Lemma deliver_to_same h x l ml s : Forall slot_quiet l -> live s (chan x) ->
  same_refs s (spec_deliver_to INLINE DEPTH h l x ml s).2 /\ Forall slot_quiet (spec_deliver_to INLINE DEPTH h l x ml s).1.1.
Proof.
  intros Hq. revert ml s. induction Hq as [|o l Ho Hq IH]; intros ml s Hs; [done|]. destruct o as [ [lf u]|]; cbn [spec_deliver_to].
  - destruct (deliver_same h x lf u ml s Hs) as [H1 H2]. destruct (spec_deliver _ _ h x (lf, u) ml s) as [ [o ml1] s1]. cbn [fst snd] in *.
    destruct (IH ml1 s1) as [H3 H4]; [unfold live in *; destruct H1 as [-> _]; done|]. destruct (spec_deliver_to _ _ h l x ml1 s1) as [ [l2 ml2] s2]. cbn [fst snd] in *.
    split; [|by constructor]. destruct H1, H3. split; congruence.
  - destruct (IH ml s Hs). destruct (spec_deliver_to _ _ h l x ml s) as [ [l2 ml2] s2]. split; [done|by constructor].
Qed.

Abbreviation handle h := (spec_handle INLINE DEPTH MaxInstances h).
Lemma handle_same h x sp s : quiet sp -> live s (chan x) -> same_refs s (handle h x sp s).2 /\ quiet (handle h x sp s).1.
Proof.
  unfold quiet, spec_handle. intros Hq Hl. destruct (_ =? _).
  - destruct (deliver_to_same h x (slots sp) (mail sp) s Hq Hl). by destruct (spec_deliver_to _ _ _ _ _ _) as [ [] ].
  - destruct (spec_slot MaxInstances (to x) sp) as [ [lf u]|]; [|done]. destruct (deliver_same h x lf u (mail sp) s Hl) as [H1 H2].
    destruct (spec_deliver _ _ h x (lf, u) (mail sp) s) as [ [o ml1] s1]. split; [done|]. cbn. by apply Forall_insert.
Qed.

(** ** The invariant *)

Abbreviation rel := (app_rel INLINE DEPTH MaxInstances).
Context (Hinline : 8 <= INLINE <= kMaxDataLen) (Hdepth : 2 <= DEPTH < 2 ^ 32) (Hmax : 0 <= MaxInstances < 2 ^ 16).

Definition data_ok (d : option (list Z)) (len : Z) : Prop := 0 <= len /\ match d with Some b => len <= Z.of_nat (length b) | None => True end.

Record inv (w : PostWorld) (sps : list (@SpecApp U)) : Prop := {
  i_apps : Forall2 rel (apps w) sps;
  i_quiet : Forall quiet sps;
  i_busy : forall k sp, busy_at k w = true -> sps !! k = Some sp -> mail sp <> [];
  i_requests : Forall (fun c => data_ok (r_data (request c)) (r_len (request c))) (callers w);
  i_refs : refs_ok (chans w) (total (callers w) sps);
  i_acquire : forall i c ch, callers w !! i = Some c -> pc c = cAcquire ch -> (0 < queued ch sps)%nat
}.

Lemma queued_put ch sps k sp sp' : sps !! k = Some sp -> (queued ch (<[k := sp']> sps) + count_if (carries ch) (mail sp) = queued ch sps + count_if (carries ch) (mail sp'))%nat.
Proof. apply (sum_insert (fun sp => count_if (carries ch) (mail sp))). Qed.

(** The application [k] changes, and the channels with it. *)
Lemma inv_app w sps k a sp a' sp' s :
  inv w sps -> apps w !! k = Some a -> sps !! k = Some sp -> rel a' sp' -> quiet sp' ->
  refs_ok s (total (callers w) (<[k := sp']> sps)) ->
  (forall i c ch, callers w !! i = Some c -> pc c = cAcquire ch -> (0 < queued ch (<[k := sp']> sps))%nat) ->
  (busy_at k w = true -> mail sp' <> []) ->
  inv (set_chans s (set_apps (<[k := a']> (apps w)) w)) (<[k := sp']> sps).
Proof.
  intros [Ha Hq Hb Hreq Hr Hac] Hka Hks Hrel Hqu Hs Hac' Hb'. split; cbn; try done.
  - by apply Forall2_insert.
  - by apply Forall_insert.
  - intros j spj Hj Hlk. destruct (decide (j = k)) as [->|Hne].
    + rewrite list_lookup_insert_eq in Hlk by (by eapply lookup_lt_Some). simplify_eq. by apply Hb'.
    + rewrite list_lookup_insert_ne in Hlk by done. by eapply Hb.
Qed.
Lemma store_collects good i e f recent :
  collects good f recent -> (i < n)%nat -> good e = true -> collects good (store i (payload e) f) ((i, e) :: recent).
Proof.
  intros [(H1 & H2 & H3) Hr Hd] Hi Hg. split; cbn [data_ received_ timestamps_ store].
  - by rewrite !length_insert.
  - intros j Hj. destruct (decide (j = i)) as [->|Hne]; [rewrite latest_head, Hg; by rewrite list_lookup_insert_eq by lia|].
    rewrite latest_other by done. rewrite list_lookup_insert_ne by done. by apply Hr.
  - intros j x Hj. destruct (decide (j = i)) as [->|Hne]; [rewrite latest_head; intros [= <-]; by rewrite list_lookup_insert_eq by lia|].
    rewrite latest_other by done. rewrite list_lookup_insert_ne by done. by apply Hd.
Qed.

(** What one message does, for both classes. *)
Definition step_spec (ok : Env -> Env -> bool) (good good' : Env -> bool) (OnMessage : nat -> Env -> @FusionWorld Payload W -> @FusionWorld Payload W) (i : nat) (e : Env) f recent u : Prop :=
  let r := (i, e) :: recent in let b := forallb (fresh ok e r) (seq 0 n) in
  exists f', OnMessage i e (mkWorld f u) = mkWorld f' (if b then call (callback_ f) (tuple types r) u else u) /\
    collects good' f' (if b then [] else r) /\ callback_ f' = callback_ f /\ window_us_ f' = window_us_ f.
(** How the two classes differ: whether Signal takes the mutex, what a signal of [n]
    does to the counter, and what a successful wait does. *)
Record Policy := mkPolicy { locks : bool; raise : Z -> Z -> Z; lower : Z -> Z }.
Definition binary : Policy := mkPolicy true (fun _ _ => 1) (fun _ => 0).
Definition light_cv : Policy := mkPolicy false (fun n c => u32 (c + n)) (fun c => u32 (c - 1)).

Section Monitor.
Context (P : Policy).

(** Where a call stands.  [mLock]: about to lock the mutex (on the first entry or after a
    wake-up) and then look; [mCheck]: holding it, about to evaluate the predicate; [mPass]:
    the predicate was true; [mBlock]: it was false, about to wait; [mSleep]: waiting, the
    mutex released.  [last]: the timeout has passed, or there is none to wait for
    (TryWait); [timed]: it may pass. *)
Inductive MonPc :=
| mIdle | mLock (timed last : bool) | mCheck (timed last : bool) | mPass | mBlock (timed : bool) | mSleep (timed : bool)
| mRaiseLock (n : Z) | mRaise (n : Z) | mNotify.
Inductive MonAct := bSignal (n : Z) | bWait | bTryWait | bWaitFor | bGo | bSpurious | bLate.

(** [holder]: the thread that holds the mutex. *)
Record Monitor := mkMonitor { count_ : Z; holder : option nat; pcs : list MonPc; given : Z; taken : Z }.
Definition set_thread (t : nat) (pc : MonPc) (w : Monitor) : Monitor := mkMonitor (count_ w) (holder w) (<[t := pc]> (pcs w)) (given w) (taken w).
Definition set_holder (h : option nat) (w : Monitor) : Monitor := mkMonitor (count_ w) h (pcs w) (given w) (taken w).
Definition set_count (c : Z) (w : Monitor) : Monitor := mkMonitor c (holder w) (pcs w) (given w) (taken w).
Definition Monitor_ctor (n : nat) (count : Z) : Monitor := mkMonitor count None (replicate n mIdle) 0 0.
(** The constructor of BinarySemaphore. *)
Definition binary_count (initial_count : Z) : Z := if 0 <? initial_count then 1 else 0.

Definition is_asleep (pc : MonPc) : bool := match pc with mSleep _ => true | _ => false end.
(** notify_one wakes the sleeper [v], which the system chooses; nothing when none sleeps. *)
Definition notify_one (v : nat) (w : Monitor) : option Monitor :=
  if existsb is_asleep (pcs w) then
    match pcs w !! v with Some (mSleep timed) => Some (set_thread v (mLock timed false) w) | _ => None end
  else Some w.
Lemma handle_in_sub s ps h c : handle_in s h -> (forall t j x, place_at ps t j = Some (Some x) -> place_at (places s) t j = Some (Some x)) -> handle_in (with_places c ps s) h.
Proof. intros (H1 & H2 & H3) Hsub. split_and!; [lia..|]. intros t j f Hat. cbn in Hat. by eapply H3, Hsub. Qed.
Lemma unique_sub s ps c : unique_ids s -> (forall t j x, place_at ps t j = Some (Some x) -> place_at (places s) t j = Some (Some x)) -> unique_ids (with_places c ps s).
Proof. intros Hu Hsub t j t' j' id f f' H1 H2. cbn in H1, H2. by eapply Hu; apply Hsub. Qed.
Lemma without_at l ps t j id f : place_at (table_without l ps) t j = Some (Some (id, f)) -> place_at ps t j = Some (Some (id, f)) /\ id ∉ l.
Proof.
  unfold table_without. rewrite place_at_map. destruct (place_at ps t j) as [p|]; [cbn|done]. intros [= Hp]. apply without_some in Hp as [-> ?]. done.
Qed.

(** Giving back several. *)
Lemma unsubscribe_all hs b s :
  rel b s -> unique_ids s -> Forall (handle_in s) hs ->
  rel (unsubscribe_each kMaxTypes hs b) (with_places (spec_callback_id s) (table_without (callback_id <$> hs) (places s)) s).
Proof.
  revert b s. induction hs as [|h hs IH]; intros b s Hb Hu Hh.
  - cbn. replace (with_places _ _ _) with s; [done|]. destruct s. unfold with_places. cbn. f_equal. symmetry. apply table_ext. intros t j [ [y g]|] _; [|done]. cbn. by rewrite decide_False by apply not_elem_of_nil.
  - apply Forall_cons_iff in Hh as [H1 Hh]. cbn [unsubscribe_each fold_left fmap list_fmap].
    destruct (unsubscribe_rel k kMaxTypes kMaxCallbacks Hcallbacks b s h Hb ltac:(destruct H1; lia)) as [_ Hb']. rewrite (unsubscribe_one s h Hu H1) in Hb'.
    set (s1 := with_places (spec_callback_id s) (table_without [callback_id h] (places s)) s) in *.
    assert (Hsub : forall t j x, place_at (table_without [callback_id h] (places s)) t j = Some (Some x) -> place_at (places s) t j = Some (Some x)) by (intros t j [id f] Hx; by apply without_at in Hx as [? _]).
    specialize (IH (Unsubscribe kMaxTypes h b).2 s1 Hb'). fold (unsubscribe_each kMaxTypes hs (Unsubscribe kMaxTypes h b).2).
    replace (with_places (spec_callback_id s) (table_without (callback_id h :: (callback_id <$> hs)) (places s)) s)
      with (with_places (spec_callback_id s1) (table_without (callback_id <$> hs) (places s1)) s1).
    + apply IH; [by apply unique_sub|]. eapply Forall_impl; [|exact Hh]. intros h' Hh'. by apply handle_in_sub.
    + unfold s1, with_places. cbn. f_equal. unfold table_without. rewrite <- list_fmap_compose. apply list_fmap_ext. intros _ row _. cbn. rewrite <- list_fmap_compose. apply list_fmap_ext.
      intros _ [ [x f]|] _; [|done]. cbn. destruct (decide (x ∈ [callback_id h])) as [Hx|Hx], (decide (x ∈ callback_id h :: (callback_id <$> hs))) as [Hy|Hy]; cbn; try done.
      * by rewrite list_elem_of_singleton in Hx; subst; destruct Hy; left.
      * rewrite decide_True; [done|]. apply elem_of_cons in Hy as [->|Hy]; [|done]. by destruct Hx; left.
      * rewrite decide_False; [done|]. intros Hz. apply Hy. by right.
Qed.

(** ** The simulation *)

Abbreviation System := (@NodeSystem Payload W).
Abbreviation SSystem := (@SpecSystem Payload W).

Definition cap n : Z := match static_ n with None => MAX_SUBS | Some _ => MAX_STATIC_SUBS end.
Record node_rel n (sn : @SpecNode Payload W) : Prop := {
  nr_id : id_ n = sn_id sn;
  nr_count : handle_count_ n = sn_subs sn;
  nr_started : started_ n = sn_started sn;
  nr_static : static_ n = sn_static sn;
  nr_cap : 0 <= handle_count_ n <= cap n;
  nr_len : Z.of_nat (length (handles_ n)) = cap n
}.
Definition owns (nds : list (@Node Payload W)) (o : nat) (id : Z) : Prop := exists n, nds !! o = Some n /\ id ∈ ids n.
Definition place_rel (nds : list (@Node Payload W)) (p : @Place Payload W) (r : @Owned Payload W) : Prop :=
  match p, r with None, None => True | Some (id, f), Some (o, s) => (forall e w, f e w = deliver variant_index s e w) /\ owns nds o id | _, _ => False end.
Definition strip s : Spec := with_places 0 [] s.

Record table_rel (nds : list (@Node Payload W)) s (rs : list (list (@Owned Payload W))) : Prop := {
  tr_rows : Forall2 (Forall2 (place_rel nds)) (places s) rs;
  tr_types : Z.of_nat (length (places s)) = kMaxTypes;
  tr_unique : unique_ids s;
  tr_fresh : forall t j id f, place_at (places s) t j = Some (Some (id, f)) -> 0 <= id < spec_callback_id s;
  tr_handles : forall i n, nds !! i = Some n -> Forall (fun h => handle_in s h /\ callback_id h < spec_callback_id s) (used n);
  tr_disjoint : forall i j id, owns nds i id -> owns nds j id -> i = j
}.
Record sys_rel (x : System) s (y : SSystem) : Prop := {
  sr_bus : rel (bus x) s;
  sr_queue : queue y = strip s;
  sr_world : world x = sworld y;
  sr_nodes : Forall2 node_rel (nodes x) (snodes y);
  sr_table : table_rel (nodes x) s (rows y)
}.

Lemma place_rel_free nds p r : place_rel nds p r -> (p = None <-> r = None).
Proof. destruct p as [ [? ?]|], r as [ [? ?]|]; cbn; naive_solver. Qed.

Lemma row_at nds s rs t : table_rel nds s rs -> 0 <= t < kMaxTypes ->
  places s !! Z.to_nat t = Some (aget (places s) t) /\ rs !! Z.to_nat t = Some (aget rs t) /\ Forall2 (place_rel nds) (aget (places s) t) (aget rs t).
Proof.
  intros Hr Ht. pose proof (tr_types _ _ _ Hr). assert (length (places s) = length rs) by (eapply Forall2_length, (tr_rows _ _ _ Hr)).
  assert (Hp : places s !! Z.to_nat t = Some (aget (places s) t)) by (apply list_lookup_lookup_total_lt; lia).
  assert (Hq : rs !! Z.to_nat t = Some (aget rs t)) by (apply list_lookup_lookup_total_lt; lia).
  split_and!; [done..|]. by apply (Forall2_lookup_lr _ _ _ (Z.to_nat t) _ _ (tr_rows _ _ _ Hr)).
Qed.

——————

§ **EXERCISE DETAILS**
Repeat the entries above verbatim, but only from the line that has "destruct Hy; left." down to the line that has "(** ** The simulation *)", inclusive.

§ **WRITTEN SOLUTION**
      * by rewrite list_elem_of_singleton in Hx; subst; destruct Hy; left.
      * rewrite decide_True; [done|]. apply elem_of_cons in Hy as [->|Hy]; [|done]. by destruct Hx; left.
      * rewrite decide_False; [done|]. intros Hz. apply Hy. by right.
Qed.

(** ** The simulation *)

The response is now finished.